Vito Corleone and his fictional mobsters ran protection rackets, gambling dens and any number of illegal businesses. But the Godfather never got into the funeral business.
He may have been missing a trick, if the experience of a Shanghai gang boss is anything to go by.
The China Daily reports that Zhou Wangcheng employed 18 local henchmen to terrorise rivals and monopolise the local funeral business.
With 100,000 people dying in Shanghai each year, funerals are big business. Zhou, whose nickname is Little Tiger, wanted to dominate it – and succeeded in doing through his reign of intimidation.
Little Tiger started out small enough. He opened his firm in 1999, and initially sold wreaths. But he soon concluded that the real money was to be made selling caskets and arranging post-funeral feasts.
He decided the best way to build market share was to lean on local mortuaries and hospital emergency units. This gave him a headstart on discovering the identities of the recently deceased and pitching for the funeral needs of the bereaved families. But in a city with 21 certified funeral services (plus around 80 underground operators), competition remained intense.

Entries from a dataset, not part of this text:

(* ===== verification/TerminalSafe.v ===== *)
(** * No byte sequence can crash the terminal

    The remaining operations keep the terminal's invariant, and so do
    [Terminal::apply] and byte ingestion: from a new terminal every sequence
    of bytes is consumed without a panic. *)

From Stdlib Require Import NArith Bool.
From S2P Require Import Prelude Cell Utf8 Hyperlink Parser Screen ScreenGrid ScreenOps ScreenInv ScreenBuild History HistoryInv Input Buffer Terminal TerminalOps TerminalInv TerminalPrint.

(** A change of registers the invariant does not constrain, or visibly keeps. *)
Ltac registers_tac :=
  match goal with
  | H : term_ok ?d ?A ?t |- term_ok ?d ?A _ => destruct H as [[] []]; split; split; cbn; try done
  end.

Section Ops.
Context `{P : Platform} `{L : !PlatformLaws P} (d : Dimensions).
Abbreviation buffer_ok := (buffer_ok d).
Abbreviation quiet := (term_ok d no_anchor).

Section Registers.
Context (A : BufferState -> Prop).
Abbreviation ok := (term_ok d A).

Lemma modes_ok t m : ok t -> ok (t <| modes := m |>).
Proof. intros. registers_tac. Qed.

Lemma drop_hyperlink_ok t : ok t -> ok (drop_hyperlink t).
Proof. intros. registers_tac. lia. Qed.

Lemma set_pen_ok t a fg bg : pen_okb a fg bg = true -> ok t -> ok (set_pen a fg bg t).
Proof. intros. registers_tac. Qed.

Lemma set_protection_ok t p s : ok t -> ok (set_protection p s t).
Proof. intros. registers_tac. Qed.

Lemma set_tab_stop_ok t : ok t -> ok (set_tab_stop t).
Proof. intros. registers_tac. by rewrite length_insert. Qed.

Lemma clear_tab_stops_ok p t : ok t -> ok (clear_tab_stops p t).
Proof.
  intros. unfold clear_tab_stops. repeat case_match; try done; registers_tac;
    by rewrite ?length_insert, ?length_map.
Qed.

Lemma set_cursor_style_of_ok p t : ok t -> ok (set_cursor_style_of p t).
Proof. intros. unfold set_cursor_style_of. cbn [switch]. repeat case_match; try done; registers_tac. Qed.

Lemma queue_reply_ok bs t : ok t -> ok (queue_reply bs t).
Proof.
  intros. unfold queue_reply, queue_transport_bytes. destruct_ifs; registers_tac; rewrite length_app; lia.
Qed.
Opaque queue_reply.

Lemma advance_screen_generation_ok t : ok t -> ok (advance_screen_generation t).
Proof. intros. registers_tac. Qed.

Lemma u8_of_bound v n : u8_of v = Some n -> (n <=? 255)%N = true.
Proof. unfold u8_of. destruct v; cbn; [|done]. case_match; [|done]. by intros [= <-]. Qed.
Lemma reflowed_cursor_ok sb n p : cursor_in d (reflowed_cursor sb n d p).
Proof using Hd.
  unfold reflowed_cursor. destruct Hd as (H1 & H2 & _).
  assert (cursor_in d (mkCursor 0 (rows d - 1))) by (split; cbn; lia).
  destruct p as [[c r]|]; [|done]. case_match; [by apply clamp_cursor_in|done].
Qed.

Lemma reflowed_ok d0 b sb positions :
  buffer_ok d0 b -> dims_ok d0 -> lines_sane sb ->
  yields (reflowed b d sb positions) (fun '(r, sb') => lines_sane sb' /\
    forall b' ps, r = inr (b', ps) -> buffer_ok d b' /\ no_anchor b').
Proof using L Hd.
  intros Hb Hd0 Hsb. unfold reflowed.
  eapply yields_bind; [by eapply fold_and_reflow_ok|]. intros [[c1 resolved] rps] _ Hc1. cbn beta iota.
  eapply yields_bind; [by apply split_off_tail_sane|]. intros [tail c2] _ Hc2. cbn beta iota.
  eapply yields_bind; [by apply set_limit_bytes_sane|]. intros c3 _ Hc3.
  destruct (from_rows_ok d tail Hd) as (out & -> & Hout). cbn [mbind option_bind].
  destruct out as [e|s]; [apply yields_ret; split; [by repeat constructor|done]|].
  destruct Hout as (Hs' & Hds' & Hr' & _).
  pose proof (resized_horizontal_margins_ok d0 b Hb) as Hm. pose proof (resized_scroll_region_ok d0 b Hb) as Hrg.
  destruct (resized_horizontal_margins b d) as [left right]. destruct (resized_scroll_region b d) as [top bottom].
  cbn in Hm, Hrg.
  eapply yields_bind; [apply clamp_saved_states_ok; cbn; try done; [apply reflowed_cursor_ok|apply (bo_dec _ _ Hb)]|].
  intros b1 _ (Hb1 & Hg1 & _). apply yields_ret. split; [done|]. intros ? ? [= <- _]. done.
Qed.

Abbreviation sound d := (term_ok d (anchor_ok d)).

Lemma resize_with_content_positions_ok d0 positions t :
  sound d0 t ->
  yields (resize_with_content_positions d positions t) (fun '(r, t') =>
    match r with inl _ => sound d0 t' | inr _ => sound d t' end).
Proof using L Hd.
  intros Ht. pose proof Ht as [[Hd0 Hp Ha Hact HA H1 H2] Hr]. unfold resize_with_content_positions.
  eapply yields_bind; [eapply reflowed_ok; [done..|apply Hr]|]. intros [r sb] _ [Hsb Hrb]. cbn beta iota.
  pose proof (history_ok d0 _ t sb Ht Hsb) as Ht1.
  destruct r as [e|[p' ps]]; [by apply yields_ret|]. destruct (Hrb p' ps eq_refl) as [Hp' Hnp'].
  cbn [alternate set_field upd_scrollback].
  eapply yields_bind with (Q := fun r => forall oa, r = inr oa ->
    (is_Some (alternate t) -> is_Some oa) /\
    forall a', oa = Some a' -> buffer_ok d a' /\ anchor_ok d a' /\ (active_screen t = Primary -> no_anchor a')).
  - destruct (alternate t) as [a|] eqn:Ea; [|apply yields_ret; intros ? [= <-]; split; [done|done]].
    assert (anchor_ok d0 a) as Haa.
    { destruct (active_screen t) eqn:E; [apply no_anchor_ok; by apply H2|].
      apply HA. unfold active_buffer. by rewrite E. }
    eapply yields_bind; [apply (buffer_resized_ok d0); auto|]. intros r _ Hra. apply yields_ret.
    intros oa. destruct r as [|a']; [done|]. intros [= <-]. split; [done|]. intros ? [= <-].
    destruct (Hra a' eq_refl) as (G1 & G2 & G3). split_and!; try done. intros E. apply G3. by apply H2.
  - intros [e|oa] _ Hoa; [by apply yields_ret|]. destruct (Hoa oa eq_refl) as [Hoa1 Hoa2]. apply yields_ret.
    split.
    + split; cbn; try done.
      * intros a' Ea'. by apply (Hoa2 a').
      * intros E. by apply Hoa1, Hact.
      * unfold active_buffer. cbn. intros b Eb. destruct (active_screen t).
        -- simplify_eq. by apply no_anchor_ok.
        -- by apply (Hoa2 b).
      * intros E a' Ea'. by apply (Hoa2 a').
    + destruct Hr; split; cbn; try done.
      unfold resized_tab_stops, range. by rewrite length_map, length_seq, Nat.sub_0_r.
Qed.
End Buffers.

(** ** Every call *)
Inductive TerminalCall :=
  | CallIngest (bs : list N)
  | CallApply (op : TerminalOp)
  | CallResize (d : Dimensions) (positions : list ContentPosition)
  | CallHandleInput (e : InputEvent)
  | CallQueueInput (bs : list N)
  | CallQueueReply (bs : list N)
  | CallDrainInput
  | CallDrainReplies
  | CallTakeInputOverflow
  | CallTakeReplyOverflow
  | CallTakeDirtyRows
  | CallSetScrollbackLimit (limit : N)
  | CallClearScrollback
  | CallSetColorScheme (scheme : ColorScheme)
  | CallReset
  | CallRecover.

(** [Dimensions] values come from [Dimensions::new], and the palette of a
    [ColorScheme] is an array of sixteen. *)
Definition call_ok (c : TerminalCall) : Prop :=
  match c with
  | CallResize d _ => Dimensions_new (columns d) (rows d) = inr d
  | CallSetColorScheme scheme => length (ansi scheme) = 16
  | _ => True
  end.

Section Calls.
Context `{P : Platform} `{L : !PlatformLaws P}.

(** The terminal a call leaves. *)
Definition run_call (c : TerminalCall) (t : Terminal) : option Terminal :=
  match c with
  | CallIngest bs => ingest bs t
  | CallApply op => apply op t
  | CallResize d positions => snd <$> resize_with_content_positions d positions t
  | CallHandleInput e => snd <$> handle_input e t
  | CallQueueInput bs => Some (queue_input bs t).2
  | CallQueueReply bs => Some (queue_reply bs t)
  | CallDrainInput => Some (drain_input t).2
  | CallDrainReplies => Some (drain_replies t).2
  | CallTakeInputOverflow => Some (take_input_queue_overflowed t).2
  | CallTakeReplyOverflow => Some (take_reply_queue_overflowed t).2
  | CallTakeDirtyRows => snd <$> terminal_take_dirty_rows t
  | CallSetScrollbackLimit limit => set_scrollback_limit limit t
  | CallClearScrollback => Some (clear_scrollback t)
  | CallSetColorScheme scheme => Some (set_color_scheme scheme t)
  | CallReset => Some (reset_to_initial_state t)
  | CallRecover => Some (recovery_clone t)
  end.

Abbreviation sound d := (term_ok d (anchor_ok d)).

(** What every reachable terminal satisfies: its parts are in range, and the
    cursor is on the screen. *)
Definition terminal_safe (t : Terminal) : Prop :=
  let d := terminal_dimensions t in
  sound d t /\ cursor_in d (terminal_cursor t) /\ Dimensions_new (columns d) (rows d) = inr d.

Lemma sound_safe d t : Dimensions_new (columns d) (rows d) = inr d -> sound d t -> terminal_safe t.
Proof.
  intros Hn Ht. destruct (active_ok d _ t Ht) as (b & _ & Hb & _ & Ec & Hdim & _).
  unfold terminal_safe. rewrite Hdim, Ec. split_and!; [done|apply Hb|done].
Qed.

Section At.
Context (d : Dimensions).

Lemma queue_input_ok bs t : sound d t -> sound d (queue_input bs t).2.
Proof.
  intros Ht. unfold queue_input, queue_transport_bytes. destruct_ifs; cbn [snd]; registers_tac; rewrite length_app; lia.
Qed.
Opaque queue_input.

Lemma queue_encoded_input_ok bs t : sound d t -> sound d (queue_encoded_input bs t).2.
Proof.
  intros Ht. pose proof (queue_input_ok bs t Ht) as H. unfold queue_encoded_input. by destruct (queue_input bs t).
Qed.
Opaque queue_encoded_input.

Lemma mouse_code_bound e : ((mouse_code e false).1 <= 127)%N.
Proof.
  assert (In (mouse_bits (modifiers e)) [0; 4; 8; 12; 16; 20; 24; 28]%N) as H.
  { unfold mouse_bits. destruct_ifs; vm_compute; tauto. }
  unfold mouse_code. cbn [In] in H.
  destruct (kind e) as [[]|[]|[[]|]|[]]; cbn [fst from_option]; destruct_or! H; try done; rewrite <- H; vm_compute; done.
Qed.

Lemma encode_legacy_mouse_total e : yields (encode_legacy_mouse e) (fun _ => True).
Proof.
  unfold encode_legacy_mouse. destruct (_ || _) eqn:E; [by apply yields_ret|]. bools.
  unfold MAX_LEGACY_COORDINATE in *. pose proof (mouse_code_bound e) as Hb.
  destruct (mouse_code e false) as [code final]. cbn in Hb. unfold u8_add, checked_add.
  rewrite !N.mod_small by lia. rewrite !(proj2 (N.leb_le _ _)) by lia. by apply yields_ret.
Qed.

Lemma handle_input_ok e t : sound d t -> yields (handle_input e t) (fun r => sound d r.2).
Proof.
  intros Ht. assert (sound d (overflow_input t).2) as Ho by (cbn [overflow_input snd]; registers_tac).
  destruct e as [key|key mods|s|f|m]; cbn [handle_input].
  - apply yields_ret. case_match; [by apply queue_encoded_input_ok|done].
  - apply yields_ret. case_match; [by apply queue_encoded_input_ok|done].
  - apply yields_ret. unfold handle_paste. repeat case_match; try exact Ho. by apply queue_encoded_input_ok.
  - apply yields_ret. case_match; [by apply queue_encoded_input_ok|done].
  - unfold handle_mouse. destruct (bool_decide _); [by apply yields_ret|]. destruct (negb _); [by apply yields_ret|].
    eapply yields_bind with (Q := fun _ => True).
    + case_match; [by apply yields_ret|apply encode_legacy_mouse_total].
    + intros o _ _. apply yields_ret. destruct o; [by apply queue_encoded_input_ok|done].
Qed.

Lemma reset_to_initial_state_ok t : sound d t -> sound d (reset_to_initial_state t).
Proof.
  intros Ht. destruct (active_ok d _ t Ht) as (_ & _ & _ & _ & _ & Hdim & Hd).
  destruct Ht as [[_ Hp _ _ _ _ _] Hr]. destruct (buffer_reset_ok d (primary t) Hd Hp) as [Hb Hn].
  split.
  - split; try done. unfold active_buffer. cbn. by intros b [= <-].
  - destruct Hr; split; try done.
    + apply parser_ok_new.
    + apply utf8_ok_new.
    + change (length (default_tab_stops (terminal_dimensions t)) = columns d). rewrite Hdim.
      unfold default_tab_stops, range. by rewrite length_map, length_seq, Nat.sub_0_r.
    + cbn. lia.
Qed.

So Zhou hired 18 “hooligans” and paid them Rmb3,000 ($438) per month to intimidate his rivals, reports the Shanghai Daily.

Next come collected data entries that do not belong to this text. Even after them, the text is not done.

(** C22: the SGR status report is faithful.  Whatever pen a terminal has - any
    of its attributes, any indexed or direct colours - sending its DECRQSS
    reply back as a control sequence, byte by byte through the parser, gives
    any terminal at rest exactly that pen. *)
Theorem graphics_rendition_report_round_trip src t :
  pen_okb (current_attributes src) (current_foreground src) (current_background src) = true -> at_rest t ->
  exists t', ingest (CSI ++ graphics_rendition_report src ++ bytes "m") t = Some t' /\ pen t' = pen src.
Proof.
  intros Hok Hr. set (items := (SepStart, Some 0%N) :: flat_map (sgr_params Semicolon) (report_items src)).
  pose proof (report_items_ok src Hok) as Hits. pose proof (report_length src) as Hlen.
  assert (items_ok items) as Hio.
  { unfold items, items_ok. split_and!; try done; [|unfold MAX_CSI_PARAMETERS; cbn [length]; lia].
    apply list.Forall_forall. intros x Hx%list_elem_of_In. apply in_flat_map in Hx as (it & Hin & Hx).
    rewrite list.Forall_forall in Hits. pose proof (sgr_params_ok it (Hits it ltac:(by apply list_elem_of_In))) as H.
    rewrite list.Forall_forall in H. apply H. by apply list_elem_of_In. }
  destruct (ingest_csi t items 109 Hr Hio eq_refl ltac:(done)) as (ps & Hps & Hview & Hrun).
  set (t0 := t <| parser := clear_csi (parser t) |>) in *.
  assert (set_graphics_rendition ps t0 = foldl run_item t0 (SgrCode 0 :: report_items src)) as Es.
  { assert (params_length ps = length items) as Hpl by (by rewrite <- params_view_length, Hview, length_map).
    unfold set_graphics_rendition, params_is_empty. rewrite Hpl. cbn [items length Nat.eqb].
    apply sgr_loop_items; [done|by constructor| |].
    - left. exists SepStart, (SgrCode 0), (report_items src). split; [done|]. by rewrite drop_0, Hview.
    - rewrite drop_0, Hview, length_map. done. }
  exists (foldl run_item t0 (SgrCode 0 :: report_items src)). split; [|by apply run_report].
  rewrite report_is_items. unfold CSI. change (bytes "m") with [109%N]. apply Hrun.
  - cbn [csi_plain_op]. rewrite <- Es. unfold csi_plain_op. rewrite andb_false_r. reflexivity.
  - by rewrite run_items_parser.
Qed.
End Sgr.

In his most brazen attempt to win market share, he had his gang attack the premises of four rival services, and injure four store employees. Armed fights were also instigated – at his behest – “for territory”.
Indeed, on top of making “huge profits” from selling his caskets and organising dinners, he also extorted funds from rivals by offering them exclusive rights to ‘work’ certain hospitals – creating a sort of funereal protection racket.
Zhou was charged by the Shanghai Zhabei District People’s Court with organising a criminal gang and admitted to using bullying tactics; meanwhile his heavies pleaded guilty to joining the gang. A verdict is still pending.
In the wake of the various revelations about the ‘Tombfather’, Shanghai’s municipal civil affairs bureau has announced that it is drafting a revised law to regulate the funeral services sector.